Li4Mn3Ni3Sn2O16 is a complex oxide ceramic compound containing lithium, manganese, nickel, and tin—a mixed-metal ceramic in the spinel or layered oxide family. This is primarily a research material under investigation for energy storage and electrochemical applications, particularly as a potential cathode or electrode material for lithium-ion batteries and solid-state battery systems, where the multi-metal composition aims to balance electrochemical performance, structural stability, and cost compared to conventional single-phase oxides.
Li4Mn3NiP4O16 is a mixed-metal phosphate ceramic compound containing lithium, manganese, and nickel elements, representing an experimental polyanion-framework material. This composition belongs to the family of lithium-ion conducting ceramics and phosphate-based compounds under active research for energy storage applications, particularly as a potential cathode material or solid-state electrolyte component where its multi-metal composition and framework structure may offer advantages in ionic conductivity, electrochemical stability, or structural resilience compared to single-metal alternatives.
Li₄Mn₃O₂F₆ is a mixed-valent lithium-manganese fluoride ceramic compound under active research as a cathode material for advanced lithium-ion batteries. This fluoride-based oxide ceramic is investigated for energy storage applications where its structural framework and lithium-ion mobility offer potential advantages in energy density and cycle stability compared to conventional oxide cathodes. While not yet commercialized at scale, this material represents the broader class of high-voltage lithium cathodes being developed to improve battery performance in demanding applications.

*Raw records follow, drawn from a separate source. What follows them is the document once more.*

(* ===== verification/StartSafe.v ===== *)
(** * Walking the firmware directories

    The walk registers and configures base designs and their packages.  Whatever
    the directories and the JSON and PDI files hold, it leaves the slots, the
    counters, the user loads and the table of handles as they are: [scan].  The
    tables stay well formed as soon as the bases that have slots keep their shape
    ([calm], [scan_wf]); before the first load no base has slots, so that start-up
    establishes the invariant.  Together with [RequestSafe] this makes [wf] an
    invariant of every run. *)
From S2P Require Import Prelude CStr Env Model UserLoad Json Accel Rpu Pdi Slots Invariant ListIds TablesWp.
From S2P Require Import ListIdFacts Registry Eeprom Events RequestSafe.
Open Scope Z_scope.
Open Scope dfx_scope.

(** The accelerator records the directory [pp] as its parent, or nothing, and its
    texts fit. *)
Definition accel_fine (pp : string) (a : accel_info) : Prop :=
  (a_parent_path a = pp \/ a_parent_path a = ""%string) /\ accel_texts a.

(** Every accelerator of a base is fine for the base's directory. *)
Definition tight (b : basePLDesign) : Prop :=
  (fits 512 (base_path b) = true /\ length (accel_list b) = RP_SLOTS_MAX) /\
  forall a, a ∈ accel_list b -> accel_fine (base_path b) a.

(** An entry apart from its slots. *)
Record entry_loose (b : basePLDesign) : Prop := {
  el_range : slots_in_range b;
  el_free : base_path b = ""%string -> is_user_load b = false /\ blank b;
  el_user : is_user_load b = true <-> base_path b = "User"%string;
  el_blank : is_user_load b = true -> blank b;
  el_handle : is_user_load b = true -> -1 <= user_load_handle b;
  el_flat : is_flat_type (b_type b) = true -> 0 < num_pl_slots b;
  el_tight : tight b;
  el_name : fits ACCEL_NAME_MAX (b_name b) = true;
  el_bare : ~ package b -> forall a, a ∈ accel_list b -> accel_bare a;
}.

Lemma package_dec b : package b \/ ~ package b.
Proof. unfold package. destruct (streqP (base_path b) ""), (streqP (base_path b) "User"); tauto. Qed.

Lemma wf_loose b : entry_wf b -> entry_loose b.
Proof.
  intros Hb. split; try apply Hb; [split; [apply Hb|split; apply Hb]|]. split; [split; apply Hb|]. intros a Ha.
  split; [|by apply (ew_texts b Hb)]. destruct (package_dec b) as [Hp|Hp].
  - by apply (ew_parent b Hb).
  - right. by apply (ew_bare b Hb Hp).
Qed.

(** What a walk leaves as it is, and the entries that may change their
    directory. *)
Definition load_state (b : basePLDesign) : option (list (option slot_info)) * Z * bool * bool * Z :=
  (slots b, active b, is_user_load b, user_load_type b, user_load_handle b).
Definition evolves (b b' : basePLDesign) : Prop :=
  load_state b' = load_state b /\
  (base_path b' = base_path b \/ slots b = None /\ is_user_load b = false).

Lemma evolves_refl b : evolves b b.
Proof. split; [done|by left]. Qed.
Lemma evolves_trans b1 b2 b3 : evolves b1 b2 -> evolves b2 b3 -> evolves b1 b3.
Proof.
  intros [H1 P1] [H2 P2]. split; [congruence|]. injection H1 as Hs _ Hu _ _.
  destruct P1 as [P1|P1]; [|by right]. destruct P2 as [P2|P2]; [left; congruence|right]. by rewrite <- Hs, <- Hu.
Qed.

(** The entry keeps its shape if it has slots. *)
Definition calm_entry (b b' : basePLDesign) : bool :=
  match slots b with
  | None => true
  | Some _ => streq (b_type b') (b_type b) && (num_pl_slots b' =? num_pl_slots b) && (num_aie_slots b' =? num_aie_slots b)
  end.
Definition calm (d d' : daemon) : bool :=
  forallb (fun bb => calm_entry bb.1 bb.2) (zip (base_designs d) (base_designs d')).

Lemma calm_lookup d d' i b b' :
  calm d d' = true -> base_designs d !! i = Some b -> base_designs d' !! i = Some b' -> slots b <> None ->
  b_type b' = b_type b /\ num_pl_slots b' = num_pl_slots b /\ num_aie_slots b' = num_aie_slots b.
Proof.
  intros Hc Hb Hb' Hs. assert (Hi : zip (base_designs d) (base_designs d') !! i = Some (b, b'))
    by (apply lookup_zip_with_Some; by exists b, b').
  unfold calm in Hc. rewrite forallb_forall in Hc. specialize (Hc _ (proj1 (list_elem_of_In _ _) (list_elem_of_lookup_2 _ _ _ Hi))).
  unfold calm_entry in Hc. simpl in Hc. destruct (slots b); [|done]. apply andb_true_iff in Hc as [[?%streq_true ?%Z.eqb_eq]%andb_true_iff ?%Z.eqb_eq].
  done.
Qed.

Lemma evolved_entry b b' :
  entry_wf b -> evolves b b' -> entry_loose b' ->
  (slots b <> None -> b_type b' = b_type b /\ num_pl_slots b' = num_pl_slots b /\ num_aie_slots b' = num_aie_slots b) ->
  entry_wf b'.
Proof.
  intros Hb [Hl _] Hb' Hc. injection Hl as Hs _ _ _ _. destruct (el_range _ Hb') as (? & ? & ?).
  destruct (el_tight _ Hb') as [[? ?] Ha].
  split; try apply Hb'; try done.
  - intros a Hin _. by apply Ha.
  - intros l El. rewrite Hs in El. destruct (Hc ltac:(congruence)) as (Ht & Hn1 & Hn2). unfold num_slots.
    rewrite Ht, Hn1, Hn2. by apply Hb.
  - intros l k x El. rewrite Hs in El. destruct (Hc ltac:(congruence)) as (_ & Hn1 & Hn2). unfold num_slots.
    rewrite Hn1, Hn2. by apply (ew_scanned b Hb).
  - split; [apply (el_name _ Hb')|done].
Qed.

Lemma evolved_role pa ra np b b' :
  evolves b b' -> role_ok pa ra np b -> (slots b <> None -> b_type b' = b_type b) ->
  role_ok pa ra np b'.
Proof.
  intros [Hl Hp] (HA & HR & HO) Hc. injection Hl as Hs Ha Hu Ht _. unfold role_ok, occupied, occupied_valid, slot_list in *.
  rewrite Hs, Ha, Hu, Ht. split_and!.
  - intros E. destruct (HA E) as [?|(Hpk & Hty & Hsn & Hrest)]; [by left|right].
    destruct Hp as [Hp|[? _]]; [|done]. unfold package in *. rewrite Hp, (Hc Hsn). done.
  - intros E. destruct (HR E) as (Hpk & Hty & Hsn & Hrest).
    destruct Hp as [Hp|[? _]]; [|done]. unfold package in *. rewrite Hp, (Hc Hsn). done.
  - done.
Qed.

Li4Mn3O5F3 is a lithium manganese oxide fluoride ceramic compound being investigated as a potential cathode material for advanced lithium-ion and solid-state battery systems. This mixed-anion ceramic represents an emerging research direction in battery materials, where fluoride substitution aims to improve electrochemical performance, thermal stability, and ionic conductivity compared to conventional oxide cathodes. Engineers evaluating this material should recognize it as a laboratory-stage compound rather than a commercial product, relevant primarily to battery developers working on next-generation energy storage with enhanced safety and cycle life.
Li4Mn3O7 is a lithium manganese oxide ceramic compound belonging to the mixed-valence transition metal oxide family, investigated primarily as a cathode material for advanced energy storage systems. This material is of significant research interest in lithium-ion and next-generation battery development, where it offers potential advantages in energy density and cycle stability compared to conventional layered oxide cathodes. Engineers and researchers select this compound for exploratory battery applications where enhanced manganese-based electrochemistry and structural stability during lithiation cycles are critical performance drivers.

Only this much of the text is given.